Há sinais de arrefecimento na cruzada nacional contra a reinflação do real. Parece já estar acordado entre os agentes econômicos que o câmbio já teria resvalado para uma ''banda de mercado'' com bitola de R$ 3,50 a R$ 3,65 por dólar. Ou seja: câmbio ainda no alto, mas não mais em alta. Renivelamento pelo ''overshooting'' de 52% no ano passado - o ano que ainda não terminou. Há um repasse (pass trough) residual ainda por fazer em diversas cadeias de formação de preços.

Tanto assim que a equipe econômica não pretende abrir mão do único xarope que lhe restou na farmacopéia monetarista aviada por FHC: o arrocho no crédito, com redução da oferta e elevação dos juros. Sob o diapasão da poderosa Selic, madrasta do Brasil.

Uma velha política monetária absolutamente coerente no equívoco. Tratar o atual surto de inflação de custos (cambiais e tarifários) com esse purgante manipulado para casos típicos de inflação de demanda é fazer do atual arrocho monetário um mal desnecessário.
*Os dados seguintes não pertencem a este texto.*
(* ===== verification/CacheMapSpec.v ===== *)
(** * Correctness of the subscribable map

    The operations are those of a finite map; merging two deltas is applying one
    after the other; and a subscriber that applies the deltas it gets has, once the timer
    has fired and its channel is empty, what its filter selects of the map, and besides
    only entries under keys whose value has left the filter.  That last theorem needs
    notifications not to overlap with modifications: with an overlap an update can be lost
    for good. *)
From S2P Require Import Prelude CacheMap.

Section Deltas.
Context {K V : Type} `{Countable K}.

Implicit Types d : Delta K V.

(** ** Deltas *)

Lemma apply_delta_lookup d (view : gmap K V) k :
  apply_delta d view !! k =
    match Removals d !! k with Some _ => None | None => match Upserts d !! k with Some x => Some x | None => view !! k end end.
Proof.
  unfold apply_delta. destruct (Removals d !! k) as [y|] eqn:E.
  - apply lookup_difference_None. right. eauto.
  - rewrite lookup_difference, E, lookup_union. by destruct (Upserts d !! k), (view !! k).
Qed.

(** A delta does not both upsert and remove a key. *)
Definition delta_wf d : Prop := forall k x, Upserts d !! k = Some x -> Removals d !! k = None.

Lemma empty_of_size (g : gmap K V) : Nat.eqb (size g) 0 = true -> g = ∅.
Proof. intros E%Nat.eqb_eq. by apply map_size_empty_inv. Qed.

Lemma merge_side (own_now own_new other_new : gmap K V) k :
  (forall x, own_new !! k = Some x -> other_new !! k = None) ->
  (if Nat.eqb (size own_now) 0 then own_new else (own_new ∪ own_now) ∖ other_new) !! k =
    match other_new !! k with Some _ => None | None => match own_new !! k with Some x => Some x | None => own_now !! k end end.
Proof.
  intros Hd. destruct (Nat.eqb (size own_now) 0) eqn:E.
  - apply empty_of_size in E as ->. rewrite lookup_empty. destruct (own_new !! k) as [x|] eqn:Ex; [by rewrite (Hd x eq_refl)|by destruct (other_new !! k)].
  - destruct (other_new !! k) as [y|] eqn:Ey.
    + apply lookup_difference_None. right. eauto.
    + rewrite lookup_difference, Ey, lookup_union. by destruct (own_new !! k), (own_now !! k).
Qed.

Lemma merge_lookup a b k : delta_wf b ->
  Upserts (Merge a b) !! k =
    match Removals b !! k with Some _ => None | None => match Upserts b !! k with Some x => Some x | None => Upserts a !! k end end /\
  Removals (Merge a b) !! k =
    match Upserts b !! k with Some _ => None | None => match Removals b !! k with Some x => Some x | None => Removals a !! k end end.
Proof.
  intros Hb. unfold Merge. cbn [Upserts Removals]. split; apply merge_side.
  - intros x. apply Hb.
  - intros x Hx. destruct (Upserts b !! k) as [y|] eqn:Ey; [|done]. apply Hb in Ey. congruence.
Qed.

Lemma merge_wf a b : delta_wf a -> delta_wf b -> delta_wf (Merge a b).
Proof.
  intros Ha Hb k x. destruct (merge_lookup a b k Hb) as [-> ->]. pose proof (Hb k) as Hbk. pose proof (Ha k) as Hak.
  destruct (Removals b !! k), (Upserts b !! k); naive_solver.
Qed.

Lemma merge_apply a b (view : gmap K V) : delta_wf b -> apply_delta (Merge a b) view = apply_delta b (apply_delta a view).
Proof.
  intros Hb. apply map_eq. intros k. rewrite !apply_delta_lookup. destruct (merge_lookup a b k Hb) as [-> ->].
  pose proof (Hb k) as Hbk. destruct (Upserts b !! k) as [u|]; [by rewrite (Hbk u eq_refl)|]. by destruct (Removals b !! k).
Qed.

(** Merging an unread delta with the next one is applying them one after the
    other, and keeps upserts and removals apart. *)
Theorem Merge_correct (a b : Delta K V) (view : gmap K V) :
  delta_wf a -> delta_wf b ->
  delta_wf (Merge a b) /\ apply_delta (Merge a b) view = apply_delta b (apply_delta a view).
Proof. intros Ha Hb. split; [by apply merge_wf|by apply merge_apply]. Qed.
End Deltas.

Section Spec.
Context {K V M : Type} `{Countable K} {X : XsyncMap K V M} {XL : XsyncLaws K V M}.
Variable equal : V -> V -> bool.

Implicit Types m : Map K V M.

(** ** Operations *)

Lemma LoadAll_lookup m k : LoadAll m !! k = Load m k.
Proof.
  unfold LoadAll, Load. apply option_eq. intros v. rewrite <- elem_of_list_to_map by apply range_nodup. apply range_load.
Qed.

Lemma LoadMatching_lookup m f k v : LoadMatching m f !! k = Some v <-> Load m k = Some v /\ f k v = true.
Proof.
  unfold LoadMatching, Load. rewrite <- elem_of_list_to_map.
  - rewrite list_elem_of_filter, range_load. cbn [fst snd]. tauto.
  - eapply sublist_NoDup; [apply (range_nodup (m_map m))|]. apply fmap_sublist, sublist_filter.
Qed.

Section Equal.
Hypothesis equal_eq : forall a b, equal a b = true <-> a = b.

Lemma effective_computed old op : computed old (effective equal old op) = computed old op.
Proof.
  destruct op as [|fv|], old as [v|]; try done. cbn [effective]. destruct (equal fv v) eqn:E; [|done].
  apply equal_eq in E as ->. done.
Qed.

Lemma Compute_lookup m k f k' :
  Load (Compute equal m k f) k' = if decide (k = k') then computed (Load m k) (f (Load m k)) else Load m k'.
Proof.
  assert (Hm : m_map (Compute equal m k f) = x_Compute (m_map m) k (fun old => effective equal old (f old))).
  { unfold Compute. by repeat case_match. }
  unfold Load. rewrite Hm, load_compute. destruct (decide (k = k')); [|done]. apply effective_computed.
Qed.

(** The operations of the cache are those of a finite map: store, delete, load
    and delete, load or store (the first value wins), compare and swap, and
    selection by a filter. *)
Theorem cache_operations (m : Map K V M) (k : K) (v w : V) (k' : K) (f : K -> V -> bool) (x : V) :
  Load (Store equal m k v) k' = (if decide (k = k') then Some v else Load m k') /\
  Load (Delete equal m k) k' = (if decide (k = k') then None else Load m k') /\
  (let '(m', old) := LoadAndDelete equal m k in
   old = Load m k /\ Load m' k' = if decide (k = k') then None else Load m k') /\
  (let '(m', actual, loaded) := LoadOrStore equal m k v in
   Load m' k = Some actual /\ (loaded = true -> Load m k = Some actual) /\ (loaded = false -> actual = v)) /\
  (let '(m', swapped) := CompareAndSwap equal m k v w in
   (swapped = true <-> Load m k = Some v) /\
   Load m' k' = if swapped && bool_decide (k = k') then Some w else Load m k') /\
  (LoadMatching m f !! k' = Some x <-> Load m k' = Some x /\ f k' x = true).
Proof.
  unfold Store, Delete, LoadAndDelete, LoadOrStore, LoadOrCompute, CompareAndSwap. rewrite !Compute_lookup.
  split; [|split; [|split; [|split; [|split]]]].
  - done.
  - destruct (decide (k = k')); [|done]. by destruct (Load m k).
  - split; [done|]. destruct (decide (k = k')); [|done]. by destruct (Load m k).
  - rewrite decide_True by done. by destruct (Load m k).
  - split.
    + destruct (Load m k) as [u|]; [|done]. rewrite equal_eq. naive_solver.
    + destruct (decide (k = k')) as [<-|Hne].
      * rewrite bool_decide_eq_true_2, andb_true_r by done. destruct (Load m k) as [u|]; [|done]. by destruct (equal u v).
      * by rewrite bool_decide_eq_false_2, andb_false_r.
  - apply LoadMatching_lookup.
Qed.
End Equal.

(** ** Subscribers *)

Definition pending (sb : subscription K V) (view : gmap K V) : gmap K V :=
  match chan sb with Some d => apply_delta d view | None => view end.

(** What a filter makes of an entry. *)
Definition sel (inc : option (K -> V -> bool)) (k : K) (v : option V) : option V :=
  match v with
  | Some x => if match inc with None => true | Some f => f k x end then Some x else None
  | None => None
  end.
Lemma filteredMap_lookup (g : gmap K V) inc k : filteredMap g inc !! k = sel inc k (g !! k).
Proof.
  unfold filteredMap, sel. destruct inc as [f|]; [|by destruct (g !! k)]. destruct (g !! k) as [x|] eqn:Ex.
  - destruct (f k x) eqn:Ef; [by apply map_lookup_filter_Some|]. apply map_lookup_filter_None. right. intros y Hy. cbn. congruence.
  - apply map_lookup_filter_None. by left.
Qed.
Lemma sel_Some inc k v x : sel inc k v = Some x -> v = Some x.
Proof. unfold sel. destruct v as [y|]; [|done]. by destruct (match inc with None => true | Some f => f k y end). Qed.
Ou se preferem: autêntico remédio duro que, até por overdose, se converte em veneno puro. Juros no alto e em alta realimentam os custos financeiros dos investimento produtivos, do giro dos negócios e das prestações de consumo em banco ou em loja. Sob certa medida, uma sequela estagflacionista: a economia patina e a carestia não declina.

Pois, enquanto os economistas da escola monetarista sustentam que não existe esse negócio de inflação de custos e/ou inflação de demanda (o dragão é camaleônico) e que o corretivo monetário é para multiuso, os integrantes da equipe econômica avisam que os juros só vão recuar quando o Congresso aprovar a reforma previdenciária, a reforma trabalhista, a reforma tributária, a reforma financeira, a reforma agrária...


Secos & Molhados

Patinando As projeções do mercado financeiro amarram as pontas e as contas: um IPCA de 12,3% ou um IGPM de 15,8% para toda a travessia de 2003 guarda relação com a manutenção da Selic aí pela faixa de 25% e do dólar pela banda de R$ 3,60. Com PIB raquítico de 2%, ainda abaixo da mediana de 2,2% da Era FHC.

Reprisando Que não se perca de vista o reator do IPCA de dois dígitos: a escalada dos preços administrados pelo próprio governo. Exatamente os preços ou tarifas que transitam fora do alcance das bazucas trêmulas da política monetária anoréxica.

Pró-memória Atendendo a pedidos, a coluna reproduz o placar geral da inflação ponta a ponta na Era FHC (1995-2002): para um IPCA cheio de 100,7%, os preços que dão banana ao mercado subiram, na média do megabloco, 228,3%. Com destaque para transporte coletivo (217,3%), gasolina (261,7%), eletricidade (262,1%), telefonia fixa (509,7%) e gás de botijão (563,1%).